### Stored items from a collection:
::::::
(* ===== verification/IndexerTypes.v ===== *)
(** The event types the indexer subscribes to and how an event of the chain is
    decoded ([services/indexer/src/event_types.rs]).  The [bcs] crate is a
    parameter: a decoder for each type. *)

From S2P Require Import Prelude RecordUpdate RustStr ExchangeTypes MoveType Asset Json Quote IndexerEvents.

(** * Package ids and type strings *)

Module PackageIds.
Record t := mk {
  core : rstring; auction : option rstring; rfq : option rstring; vault : option rstring;
  trading_vault : option rstring; deepbook_adapter : option rstring; options_adapter : option rstring;
  exchange_adapter : option rstring; equity_oracle : option rstring; exchange_listing : option rstring;
  exchange : option rstring
}.
End PackageIds.

Module EventTypes.
Record t := mk {
  bucket_created : rstring; write_executed : rstring; exercised : rstring; redeemed : rstring;
  expired_option_burned : rstring; bucket_cleaned : rstring; bucket_invalidated : rstring;
  bucket_revalidated : rstring; signer_created : rstring; signing_key_rotated : rstring;
  fee_updated : rstring; treasury_withdrawn : rstring; collateralized_write : rstring;
  auction_created : rstring; auction_bid : rstring; auction_settled : rstring; auction_unfilled : rstring;
  rfq_created : rstring; rfq_settled : rstring; rfq_expired_unsold : rstring; vault_rfq_settled : rstring;
  vault_rfq_unsold : rstring; swap_rfq_settled : rstring; swap_rfq_unfilled : rstring;
  vault_created : rstring; vault_deposit : rstring; shares_claimed : rstring; withdraw_initiated : rstring;
  withdraw_completed : rstring; instant_withdraw : rstring; vault_bucket_selected : rstring;
  vault_position_redeemed : rstring; vault_fees_charged : rstring; vault_round_finalized : rstring;
  vault_config_updated : rstring; vault_config_applied : rstring; vault_deposits_paused : rstring;
  put_bucket_created : rstring; put_write_executed : rstring; put_collateralized_write : rstring;
  put_exercised : rstring; put_redeemed : rstring; put_expired_option_burned : rstring;
  put_bucket_cleaned : rstring; put_bucket_invalidated : rstring; put_bucket_revalidated : rstring;
  put_rfq_created : rstring; put_rfq_settled : rstring; put_rfq_expired_unsold : rstring;
  offset_closed : rstring; spread_written : rstring; spread_unwound : rstring; spread_closed : rstring;
  spread_redeemed : rstring; deepbook_pool_created_prefix : option rstring;
  deepbook_order_filled : option rstring; tv_vault_created : rstring; tv_vault_closing : rstring;
  tv_vault_closed : rstring; tv_deposits_paused : rstring; tv_mm_release_toggled : rstring;
  tv_curator_rotated : rstring; tv_deposited : rstring; tv_withdraw_requested : rstring;
  tv_withdraw_fulfilled : rstring; tv_position_minted : rstring; tv_position_split : rstring;
  tv_position_merged : rstring; tv_wiped_position_burned : rstring; tv_capital_synced : rstring;
  tv_risk_state_changed : rstring; tv_junior_reset_proposed : rstring; tv_junior_reset_cancelled : rstring;
  tv_junior_reset_executed : rstring; tv_commitment_released : rstring; tv_settlement_snapshot : rstring;
  tv_settlement_redeemed : rstring; tv_settlement_curator_fees_claimed : rstring;
  tv_deposit_asset_added : rstring; tv_deposit_asset_removed : rstring; tv_haircuts_set : rstring;
  tv_payout_asset_amended : rstring; tv_session_settled : rstring; tv_position_stored : rstring;
  tv_position_removed : rstring; tv_position_appraised : rstring; tv_vault_appraised : rstring;
  tv_adapter_allowed : rstring; tv_adapter_disallowed : rstring; tv_oracle_allowed : rstring;
  tv_oracle_disallowed : rstring; tv_protocol_config_updated : rstring; tv_collateral_released : rstring;
  tv_custody_created : rstring; tv_exchange_custody_created : rstring; tv_vault_quote_filled : rstring;
  tv_quote_adapter_added : rstring; tv_quote_adapter_removed : rstring; tv_pool_allowed : rstring;
  tv_pool_disallowed : rstring; tv_rfq_opened : rstring; tv_rfq_settled : rstring;
  tv_position_redeemed : rstring; tv_mm_coin_exercised : rstring; tv_mm_offset_closed : rstring;
  tv_mm_coin_released : rstring; tv_taker_swap_executed : rstring; tv_bid_placed : rstring;
  tv_bid_reclaimed : rstring; tv_bid_redeemed : rstring; tv_external_account_set : rstring;
  tv_external_account_cleared : rstring; tv_external_released : rstring; tv_external_returned : rstring;
  equity_posted : rstring; put_spread_written : rstring; put_spread_exercised : rstring;
  put_spread_closed : rstring; put_spread_redeemed : rstring; vol_posted : rstring;
  option_market_listed : rstring; exchange_fill : rstring
}.
End EventTypes.

Definition EVENTS_MODULE : rstring := str "events".

(** [format!("{pkg}::{module}::{name}")]; a package that is not deployed gives a
    string that no event has. *)
Definition move_type (pkg module name : rstring) : rstring := pkg ++ str "::" ++ module ++ str "::" ++ name.

Definition deployed (pkg : option rstring) (module name : rstring) : rstring :=
  match pkg with
  | Some pkg => move_type pkg module name
  | None => move_type (str "unset") module name
  end.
::::::
### TASK GOAL:
Return exactly the lines from the beginning of the data above through the one containing "From S2P Require", please. Include both end lines and add nothing else.

### YOUR SOLUTION:
(* ===== verification/IndexerTypes.v ===== *)
(** The event types the indexer subscribes to and how an event of the chain is
    decoded ([services/indexer/src/event_types.rs]).  The [bcs] crate is a
    parameter: a decoder for each type. *)

From S2P Require Import Prelude RecordUpdate RustStr ExchangeTypes MoveType Asset Json Quote IndexerEvents.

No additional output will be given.